Start of THE DATA
(** C4 (as amended). When the solver returns no model the run ends with
    the no-reconstruction warning and leaves no calibration result.
    When it returns models, the run selects model [id] exactly when that
    model is the first one, in the iteration order of the returned
    dictionary, among those with the greatest count of registered images,
    that count is at least 2 and [id] is not -1; otherwise it ends with the
    insufficient-registered-images warning.  Point counts and the order of
    the ids play no part. *)
Theorem largest_model_selection :
  (∀ basenames all_db_images kmaps,
     parse_output (Some []) basenames all_db_images kmaps =
       Some {| selection := NoReconstructionModels;
               calibration_results := None;
               reprojection_errors_result := ∅ |})
  ∧ (∀ recs id rec,
       select_reconstruction (Some recs) = Selected id rec ↔
       ∃ before after,
         recs = before ++ (id, rec) :: after
         ∧ (∀ m, m ∈ before → num_reg_images m.2 < num_reg_images rec)
         ∧ (∀ m, m ∈ after → num_reg_images m.2 ≤ num_reg_images rec)
         ∧ 2 ≤ num_reg_images rec
         ∧ id ≠ (-1)%Z)
  ∧ (∀ recs basenames all_db_images kmaps,
       (∀ id rec, select_reconstruction (Some recs) ≠ Selected id rec) →
       ∃ failure,
         parse_output (Some recs) basenames all_db_images kmaps =
           Some {| selection := failure; calibration_results := None;
                   reprojection_errors_result := ∅ |}).
Proof.
  split_and!.
  - done.
  - intros [|item recs] id rec.
    { simpl. split; [done|]. intros (before & after & Heq & _).
      by destruct before. }
    destruct (find_largest_nonempty item recs)
      as (before & id' & rec' & after & Heq & Hl & Hb & Ha).
    unfold select_reconstruction. rewrite Hl. simpl.
    destruct (decide _) as [Hbad|Hok]; split.
    + done.
    + intros (before2 & after2 & Heq2 & Hb2 & Ha2 & Hge & Hid).
      rewrite Heq in Heq2.
      destruct (first_maximum_unique (λ m, num_reg_images m.2)
                  before before2 after after2 (id', rec') (id, rec))
        as (_ & [= -> ->] & _); [done..|].
      lia.
    + intros [= -> ->]. exists before, after. split_and!; [done..|lia|lia].
    + intros (before2 & after2 & Heq2 & Hb2 & Ha2 & Hge & Hid).
      rewrite Heq in Heq2.
      destruct (first_maximum_unique (λ m, num_reg_images m.2)
                  before before2 after after2 (id', rec') (id, rec))
        as (_ & [= -> ->] & _); [done..|].
      done.
  - intros recs basenames all_db_images kmaps Hno. unfold parse_output.
    destruct (select_reconstruction (Some recs)) as [| |n|id rec] eqn:Hsel.
    + by eexists.
    + by eexists.
    + by eexists.
    + by destruct (Hno id rec).
Qed.

(** C4 as stated fails: the two sample models have as many registered
    images, the second has more 3-D points and so comes first in the stated
    policy, yet the run selects the first. *)
Lemma tie_not_broken_by_point_count :
  select_reconstruction (Some sample_models) = Selected 0 (sample_model [])
  ∧ ∃ other, other ∈ sample_models
             ∧ spec_precedes other (0%Z, sample_model []).
Proof.
  split; [reflexivity|].
  eexists. split; [right; left|].
  right. split; [done|]. left. unfold num_points3D. simpl. lia.
Qed.
End Selection.

Section Poses.
Local Open Scope R_scope.
Implicit Types (rec : Reconstruction) (res : CalibrationResults).
Implicit Types (image : Image) (camera : Camera).

Lemma mat_vec_opp (m : Mat3) (v : Vec3) :
  mat_vec (mat_opp m) v = vec_opp (mat_vec m v).
Proof.
  destruct m as [[[[a11 a12] a13] [[a21 a22] a23]] [[a31 a32] a33]].
  destruct v as [[v1 v2] v3]. unfold mat_vec, mat_opp, vec_opp, dot.
  repeat f_equal; ring.
Qed.

Lemma store_pose_inverted img_idx image res :
  poses (store_pose img_idx image res) =
    <[img_idx := inverted_pose image]> (poses res)
  ∧ registered_indices (store_pose img_idx image res) =
      registered_indices res ++ [img_idx].
Proof.
  unfold store_pose, inverted_pose.
  destruct (cam_from_world image)
    as [[[[[r11 r12] r13] [[r21 r22] r23]] [[r31 r32] r33]] [[t1 t2] t3]].
  simpl. split; [|done]. f_equal. f_equal.
  unfold mat_vec, mat_opp, dot. simpl. repeat f_equal; ring.
Qed.

Lemma extract_image_unregistered rec res img_idx cid :
  PyDict.get cid (registered_image_ids_map rec) = None →
  extract_image rec res (img_idx, cid) = Some res.
Proof. intros Hreg. unfold extract_image. by rewrite Hreg. Qed.

Lemma extract_image_registered rec res img_idx cid image camera :
  PyDict.get cid (registered_image_ids_map rec) = Some image →
  cameras rec !! camera_id image = Some camera →
  ∃ res',
    extract_image rec res (img_idx, cid) = Some res'
    ∧ ((params_accepted camera
        ∧ poses res' = <[img_idx := inverted_pose image]> (poses res)
        ∧ registered_indices res' = registered_indices res ++ [img_idx])
       ∨ (¬ params_accepted camera
          ∧ poses res' = poses res
          ∧ registered_indices res' = registered_indices res)).
Proof.
  intros Hreg Hcam. unfold extract_image. rewrite Hreg, Hcam. simpl.
  unfold params_accepted.
  destruct (model camera) as [|other] eqn:Hmodel.
  - destruct (params camera) as [|f [|cx [|cy [|extra ps]]]] eqn:Hparams;
      eexists; (split; [reflexivity|]);
      try (right; split; [intros Hok; specialize (Hok eq_refl); simpl in Hok; lia
                         |done]).
    left. split; [done|].
    destruct (store_pose_inverted img_idx image (store_intrinsics img_idx f cx cy res))
      as [-> ->]. done.
  - eexists. split; [reflexivity|]. left. split; [done|].
    apply store_pose_inverted.
Qed.

Lemma index_maps_keys_NoDup basenames all_db_images :
  NoDup (PyDict.keys (index_maps basenames all_db_images).1).
Proof.
  unfold index_maps.
  generalize (imap (λ (idx : nat) (basename : string), (idx, basename)) basenames).
  intros l.
  assert (NoDup (PyDict.keys (@nil (nat * Z)))) as Hinit by constructor.
  revert Hinit. generalize (@nil (nat * Z)) (@nil (Z * nat)).
  induction l as [|entry l IH]; intros d1 d2 Hnd; simpl; [done|].
  destruct (PyDict.get entry.2 (name_to_id_map all_db_images)); [|by apply IH].
  apply IH. by apply PyDictFacts.set_keys_NoDup.
Qed.

Lemma poses_invariant_empty rec : poses_invariant rec [] empty_results.
Proof.
  split_and!; simpl.
  - intros i. rewrite lookup_empty. split; [by intros ?%elem_of_nil|by intros []].
  - intros i p. by rewrite lookup_empty.
  - by intros i cid image camera ?%elem_of_nil.
Qed.
(** What [filterAndPrefixHeaders] builds from a header mapping. *)
Lemma prefixed_headers (h : heap) l H :
  h !! l = Some (headers_obj H) →
  prefixed h (VRef l)
  = kmap mcp_header (filter (λ kv, is_amzn kv.1 = false) (VStr <$> H)).
Proof.
  intros Hl. unfold prefixed, loop_over. simpl truthy. cbv iota.
  rewrite (own_props_headers h l H Hl).
  rewrite store_map_to_list by first [done | apply _].
  rewrite (right_id_L ∅ (∪)). f_equal.
  apply map_filter_ext. intros k v _. unfold kept. simpl.
  split; [by intros [? _]|]. intros ?. split; [done|].
  apply mcp_header_not_proto.
Qed.

(** What [propagateHeaders] builds from two header mappings: every name
    but [__proto__]. *)
Lemma assigned_headers (m p : gmap string val) :
  p !! "__proto__" = None →
  store_entries no_skip id (map_to_list m) p = delete "__proto__" m ∪ p.
Proof.
  intros Hp. rewrite store_map_to_list by first [done | apply _]. f_equal.
  apply map_eq. intros k.
  destruct (decide (k = "__proto__")) as [->|Hk].
  - rewrite lookup_delete_eq. apply lookup_kmap_None; [apply _|].
    intros k0 Hk0. unfold id in Hk0. subst k0. apply map_lookup_filter_None. right.
    intros x _ [_ Hx]. by apply Hx.
  - rewrite lookup_delete_ne by done.
    change k with (id k) at 1. rewrite lookup_kmap by apply _.
    destruct (m !! k) as [x|] eqn:E.
    + apply map_lookup_filter_Some. by split.
    + apply map_lookup_filter_None. by left.
Qed.

Lemma propagated_headers (h : heap) l1 l2 H1 H2 :
  h !! l1 = Some (headers_obj H1) →
  h !! l2 = Some (headers_obj H2) →
  propagated h (VRef l1) (VRef l2)
  = VStr <$> (delete "__proto__" H2 ∪ delete "__proto__" H1).
Proof.
  intros E1 E2. unfold propagated, loop_over. simpl truthy. cbv iota.
  rewrite (own_props_headers h l1 H1 E1), (own_props_headers h l2 H2 E2).
  rewrite (assigned_headers _ ∅), (right_id_L ∅ (∪)) by done.
  rewrite assigned_headers by apply lookup_delete_eq.
  by rewrite map_fmap_union, !fmap_delete.
Qed.
(* ===== verification/Signal.v ===== *)
(** * Compile-time signals, routing and call boundaries

    [signals/mod.rs] and [signals/constructors.rs]: the [Signal] a function is
    inferred to have, a bitset of emissions and a bitmask of the parameters
    whose signals flow through.  [signals/dispatch.rs]: the routing of a
    concrete raise.  [vm/fiber/catch.rs]: whether a fiber mask absorbs one.
    [Closure::effective_signal] and [value/closure/boundary.rs]: what a call
    boundary does to a signal that crosses it. *)

From stdpp Require Import base numbers list.
From S2P Require Import Prelude SignalBits.

(** ** The compile-time signal *)

Record Signal := mkSignal { bits : SignalBits; propagates : N }.

#[export] Instance Signal_eq_dec : EqDecision Signal.
Proof. solve_decision. Defined.

Definition is_silent (s : Signal) : bool := is_empty (bits s) && (propagates s =? 0)%N.

Definition may_suspend (s : Signal) : bool :=
  negb (is_empty (bits s)) || negb (propagates s =? 0)%N.

Definition may_yield (s : Signal) : bool := intersects (bits s) SIG_YIELD.

Definition may_park (s : Signal) : bool :=
  let non_park := union (union SIG_ERROR SIG_HALT) SIG_FFI in
  negb (propagates s =? 0)%N || negb (is_empty (subtract (bits s) non_park)).

Definition may_error (s : Signal) : bool := intersects (bits s) SIG_ERROR.
Definition may_halt (s : Signal) : bool := intersects (bits s) SIG_HALT.
Definition may_ffi (s : Signal) : bool := intersects (bits s) SIG_FFI.
Definition may_io (s : Signal) : bool := intersects (bits s) SIG_IO.
Definition is_polymorphic (s : Signal) : bool := negb (propagates s =? 0)%N.

(** [(0..32).filter(|i| mask & (1 << i) != 0)] *)
Definition propagated_params (s : Signal) : list nat :=
  List.filter (fun i => negb (N.land (propagates s) (N.shiftl 1 (N.of_nat i)) =? 0)%N) (seq 0 32).

(** ** Named constructors (signals/constructors.rs) *)

Definition silent : Signal := mkSignal (mkBits 0) 0.
Definition errors : Signal := mkSignal SIG_ERROR 0.
Definition yields : Signal := mkSignal SIG_YIELD 0.
Definition yields_errors : Signal := mkSignal (union SIG_YIELD SIG_ERROR) 0.
Definition halts : Signal := mkSignal (union SIG_HALT SIG_ERROR) 0.
Definition ffi : Signal := mkSignal SIG_FFI 0.
Definition ffi_errors : Signal := mkSignal (union SIG_FFI SIG_ERROR) 0.
Definition io_yields_errors : Signal := mkSignal IO_ROUND_TRIP 0.
Definition fs_errors : Signal := mkSignal (union SIG_FS SIG_ERROR) 0.
Definition fs_io_yields_errors : Signal := mkSignal (union IO_ROUND_TRIP SIG_FS) 0.
Definition net_errors : Signal := mkSignal (union SIG_NET SIG_ERROR) 0.
Definition net_io_yields_errors : Signal := mkSignal (union IO_ROUND_TRIP SIG_NET) 0.
Definition fs_net_errors : Signal := mkSignal (union (union SIG_FS SIG_NET) SIG_ERROR) 0.
Definition fs_net_io_yields_errors : Signal :=
  mkSignal (union (union IO_ROUND_TRIP SIG_FS) SIG_NET) 0.
Definition subprocess : Signal := mkSignal (union IO_ROUND_TRIP SIG_EXEC) 0.
Definition query_errors : Signal := mkSignal (union SIG_QUERY SIG_ERROR) 0.
Definition Signal_of (b : SignalBits) : Signal := mkSignal b 0.
Definition os_signal_errors : Signal := mkSignal (union SIG_OS_SIGNAL SIG_ERROR) 0.
Definition unknown : Signal := mkSignal CAP_MASK 0.

(** [1 << param] in a [u32]: a release build masks the amount to five bits. *)
Definition polymorphic (param : nat) : Signal :=
  mkSignal (mkBits 0) (N.shiftl 1 (N.of_nat param mod 32)).
Definition polymorphic_errors (param : nat) : Signal :=
  mkSignal SIG_ERROR (N.shiftl 1 (N.of_nat param mod 32)).

(** Every signal the primitive table can name. *)
Definition named_signals : list Signal :=
  [silent; errors; yields; yields_errors; halts; ffi; ffi_errors; io_yields_errors;
   fs_errors; fs_io_yields_errors; net_errors; net_io_yields_errors; fs_net_errors;
   fs_net_io_yields_errors; subprocess; query_errors; os_signal_errors; unknown].

Definition combine (s o : Signal) : Signal :=
  mkSignal (union (bits s) (bits o)) (N.lor (propagates s) (propagates o)).

Definition combine_all (l : list Signal) : Signal := fold_left combine l silent.

Definition squelch (s : Signal) (mask : SignalBits) : Signal :=
  let actually_squelched := intersection (bits s) mask in
  if is_empty actually_squelched then s
  else mkSignal (union (subtract (bits s) mask) SIG_ERROR) (propagates s).

(** ** Routing a raise (signals/dispatch.rs) *)

Inductive SignalAction :=
  | Ok | Resume | Propagate | Abort | Query | Error | Halt | Suspend.

#[export] Instance SignalAction_eq_dec : EqDecision SignalAction.
Proof. solve_decision. Defined.

(** The payload matters to [classify] only through [value.as_fiber().is_some()]. *)
Definition classify (b : SignalBits) (value_is_fiber : bool) : SignalAction :=
  if is_empty b then Ok
  else if bool_decide (b = SIG_RESUME) then Resume
  else if bool_decide (b = SIG_PROPAGATE) then Propagate
  else if bool_decide (b = SIG_ABORT) && value_is_fiber then Abort
  else if bool_decide (b = SIG_QUERY) then Query
  else if intersects b SIG_ERROR then Error
  else if intersects b SIG_HALT then Halt
  else Suspend.

Definition is_suspending (b : SignalBits) : bool :=
  if is_empty b || bool_decide (b = SIG_RESUME) || bool_decide (b = SIG_PROPAGATE)
     || bool_decide (b = SIG_QUERY)
  then false
  else negb (intersects b SIG_ERROR) && negb (intersects b SIG_HALT).

Definition parks (b : SignalBits) : bool := intersects b SIG_ERROR || is_suspending b.

(** ** Fiber masks (vm/fiber/catch.rs) *)

Definition mask_catches (mask b : SignalBits) : bool :=
  is_empty b || (covers mask b && negb (intersects b SIG_TERMINAL)).

Section Catch.
Context {Value Loc : Type}.

(** The error location the VM holds, and the one parked on the child. *)
Record CatchState := mkCatch {
  error_loc : option Loc;
  child_error_loc : option (Value * Loc);
}.

Definition absorbs (st : CatchState) (mask b : SignalBits) (value : Value) : bool * CatchState :=
  let caught := mask_catches mask b in
  let st' :=
    if caught && intersects b SIG_ERROR then
      match error_loc st with
      | Some loc => mkCatch None (Some (value, loc))
      | None => st
      end
    else st in
  (caught, st').
End Catch.

(** [reject_orphaned_signal]: with no parent fiber, a resumable signal is a
    [state-error] of the driving primitive.  The error kind the VM sets, if any. *)
Definition reject_orphaned_signal (has_parent : bool) (b : SignalBits) : bool :=
  negb has_parent && negb (intersects b SIG_ERROR) && negb (intersects b SIG_HALT).

(** ** Closures and call boundaries *)

Record ClosureTemplate := mkTemplate { template_signal : Signal }.

Record Closure := mkClosure { template : ClosureTemplate; squelch_mask : SignalBits }.

Definition effective_signal (c : Closure) : Signal :=
  let signal := template_signal (template c) in
  if is_empty (squelch_mask c) then signal
  else
    let template_bits := bits signal in
    let actually_squelched := intersection template_bits (squelch_mask c) in
    if is_empty actually_squelched then signal
    else mkSignal (union (subtract template_bits (squelch_mask c)) SIG_ERROR) (propagates signal).

Record Boundary := mkBoundary { squelch_of : SignalBits; proof : option ClosureTemplate }.

Definition Boundary_none : Boundary := mkBoundary EMPTY None.

Definition Boundary_of (c : Closure) : Boundary :=
  mkBoundary (squelch_mask c)
    (if is_silent (template_signal (template c)) then Some (template c) else None).

Definition Boundary_add (b other : Boundary) : Boundary :=
  mkBoundary (union (squelch_of b) (squelch_of other))
    (match proof b with None => proof other | p => p end).

Inductive RefusalKind := BrokenProof | SignalViolation.

(** The refusal [VM::boundary_violation] chooses: the bits the call leaves by
    instead, and the error kind.  [None]: the signal crosses as it is. *)
Definition boundary_refusal (b : SignalBits) (bd : Boundary) : option (SignalBits * RefusalKind) :=
  match proof bd with
  | Some _ =>
      if breaks_proof b then Some (union SIG_ERROR SIG_TERMINAL, BrokenProof)
      else if is_empty (squelched_bits b (squelch_of bd)) then None
      else Some (SIG_ERROR, SignalViolation)
  | None =>
      if is_empty (squelched_bits b (squelch_of bd)) then None
      else Some (SIG_ERROR, SignalViolation)
  end.

(** The bits a call boundary lets out for a callee that left by [b]. *)
Definition leaves_by (b : SignalBits) (bd : Boundary) : SignalBits :=
  match boundary_refusal b bd with Some (b', _) => b' | None => b end.
Lemma edge_count_record s src dst k : (edge_count (record_outgoing s src dst) src k <= edge_count s src k + 1)%N.
Proof.
  unfold record_outgoing. destruct (_ || _ || _) eqn:Ed; [lia|].
  destruct (RuntimeRegion_new src) as [src_r|] eqn:Es; [|lia].
  destruct (RuntimeRegion_new dst) as [dst_r|] eqn:Et; [|lia].
  apply RuntimeRegion_new_inv in Es as [-> _], Et as [-> _].
  assert (src <> dst) as Hne by (intros ->; rewrite N.eqb_refl in Ed; by rewrite orb_true_r in Ed).
  destruct (regions s !! src) as [e|] eqn:E; [|lia]. unfold edge_count. simpl.
  rewrite lookup_alter_ne, lookup_alter_eq, E by done. simpl. unfold bump_edge.
  destruct (decide (k = dst)) as [->|Hk]; [|rewrite lookup_insert_ne by done; lia].
  rewrite lookup_insert_eq. simpl. unfold wrapping_add. apply N.Div0.mod_le.
Qed.

Lemma incref_refs_ok refs s own s' :
  (forall dst, edge_count s own dst + N.of_nat (length refs) < 2 ^ 32)%N ->
  incref_refs s own refs = Some s' -> store_ok lost s -> store_ok lost s'.
Proof.
  revert s. induction refs as [|rid refs IH]; intros s Hlt Hr Hok; simpl in Hr; [by simplify_eq|].
  destruct (RuntimeRegion_new rid) as [r|] eqn:Erid.
  - apply RuntimeRegion_new_inv in Erid as [-> Hr2].
    destruct (incref s rid) as [s1|] eqn:Ei; [|done]. simpl in Hr.
    assert (forall dst, edge_count s1 own dst = edge_count s own dst) as He
      by (intros; by eapply edge_count_incref).
    eapply IH; [|exact Hr|].
    + intros dst. pose proof (edge_count_record s1 own rid dst). specialize (Hlt dst). rewrite He in H.
      simpl in Hlt. lia.
    + apply record_outgoing_ok; [by eapply incref_ok|]. rewrite He. specialize (Hlt rid). simpl in Hlt. lia.
  - simpl in Hr. eapply IH; [|exact Hr|].
    + intros dst. pose proof (edge_count_record s own rid dst). specialize (Hlt dst). simpl in Hlt. lia.
    + apply record_outgoing_ok; [done|]. specialize (Hlt rid). simpl in Hlt. lia.
Qed.

Lemma set_pool_ledgers s id h : same_ledgers s (upd s id (fun e => set_pool e (h e))).
Proof. by apply upd_same_ledgers. Qed.

(** The cross-region references an object can add fit the [u32] edge counts. *)
Definition edges_fit (s : RegionStore) (id : N) (o : HeapObject) : Prop :=
  forall dst, (edge_count s id dst + N.of_nat (length (obj_refs o)) < 2 ^ 32)%N.

Lemma cross_refs_length own owner o : length (find_object_cross_refs own owner o) <= length (obj_refs o).
Proof.
  unfold find_object_cross_refs. etransitivity; [apply filter_length_le|]. by rewrite length_fmap.
Qed.

Lemma alloc_obj_ok s id o claims p s' :
  (2 <= id)%N -> edges_fit s id o -> alloc_obj s id o claims = Some (p, s') -> store_ok lost s -> store_ok lost s'.
Proof.
  unfold alloc_obj, incref_cross_region_refs. intros Hid Hfit Ha Hok.
  destruct (ensure_raw s id) as [s1|] eqn:E1; [|done]. simpl in Ha.
  destruct (incref_refs s1 id _) as [s2|] eqn:E2; [|done]. simpl in Ha.
  destruct (regions s2 !! id) as [e|] eqn:E3; [|done]. simpl in Ha. simplify_eq.
  eapply same_ledgers_ok; [apply set_pool_ledgers|].
  eapply incref_refs_ok; [|exact E2|by eapply ensure_ok].
  intros dst. rewrite (edge_count_ensure _ _ _ _ _ E1). specialize (Hfit dst).
  pose proof (cross_refs_length id (owning_region s1) o). lia.
Qed.

Lemma alloc_data_ok s id claims s' :
  (2 <= id)%N -> alloc_data s id claims = Some s' -> store_ok lost s -> store_ok lost s'.
Proof.
  unfold alloc_data. intros Hid Ha Hok. destruct (ensure_raw s id) as [s1|] eqn:E1; simplify_eq/=.
  eapply same_ledgers_ok; [apply set_pool_ledgers|]. by eapply ensure_ok.
Qed.

Lemma new_runtime_region_ge2 s r s' : new_runtime_region s = Some (r, s') -> (2 <= r)%N.
Proof.
  unfold new_runtime_region. intros Hm.
  destruct (match pop_free s (free_physical s) with Some _ => _ | None => _ end) as [[id s1]|]; [|done].
  simpl in Hm. destruct (RuntimeRegion_new id) as [r'|] eqn:E; [|done]. simpl in Hm. simplify_eq.
  by apply RuntimeRegion_new_inv in E as [-> ?].
Qed.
End of THE DATA
A word-for-word copy of the lines above from the one with "h !! l = Some (headers_obj H) →" through the one with "h !! l1 = Some (headers_obj H1) →", inclusive, is the only output wanted.

__OUTPUT__:
  h !! l = Some (headers_obj H) →
  prefixed h (VRef l)
  = kmap mcp_header (filter (λ kv, is_amzn kv.1 = false) (VStr <$> H)).
Proof.
  intros Hl. unfold prefixed, loop_over. simpl truthy. cbv iota.
  rewrite (own_props_headers h l H Hl).
  rewrite store_map_to_list by first [done | apply _].
  rewrite (right_id_L ∅ (∪)). f_equal.
  apply map_filter_ext. intros k v _. unfold kept. simpl.
  split; [by intros [? _]|]. intros ?. split; [done|].
  apply mcp_header_not_proto.
Qed.

(** What [propagateHeaders] builds from two header mappings: every name
    but [__proto__]. *)
Lemma assigned_headers (m p : gmap string val) :
  p !! "__proto__" = None →
  store_entries no_skip id (map_to_list m) p = delete "__proto__" m ∪ p.
Proof.
  intros Hp. rewrite store_map_to_list by first [done | apply _]. f_equal.
  apply map_eq. intros k.
  destruct (decide (k = "__proto__")) as [->|Hk].
  - rewrite lookup_delete_eq. apply lookup_kmap_None; [apply _|].
    intros k0 Hk0. unfold id in Hk0. subst k0. apply map_lookup_filter_None. right.
    intros x _ [_ Hx]. by apply Hx.
  - rewrite lookup_delete_ne by done.
    change k with (id k) at 1. rewrite lookup_kmap by apply _.
    destruct (m !! k) as [x|] eqn:E.
    + apply map_lookup_filter_Some. by split.
    + apply map_lookup_filter_None. by left.
Qed.

Lemma propagated_headers (h : heap) l1 l2 H1 H2 :
  h !! l1 = Some (headers_obj H1) →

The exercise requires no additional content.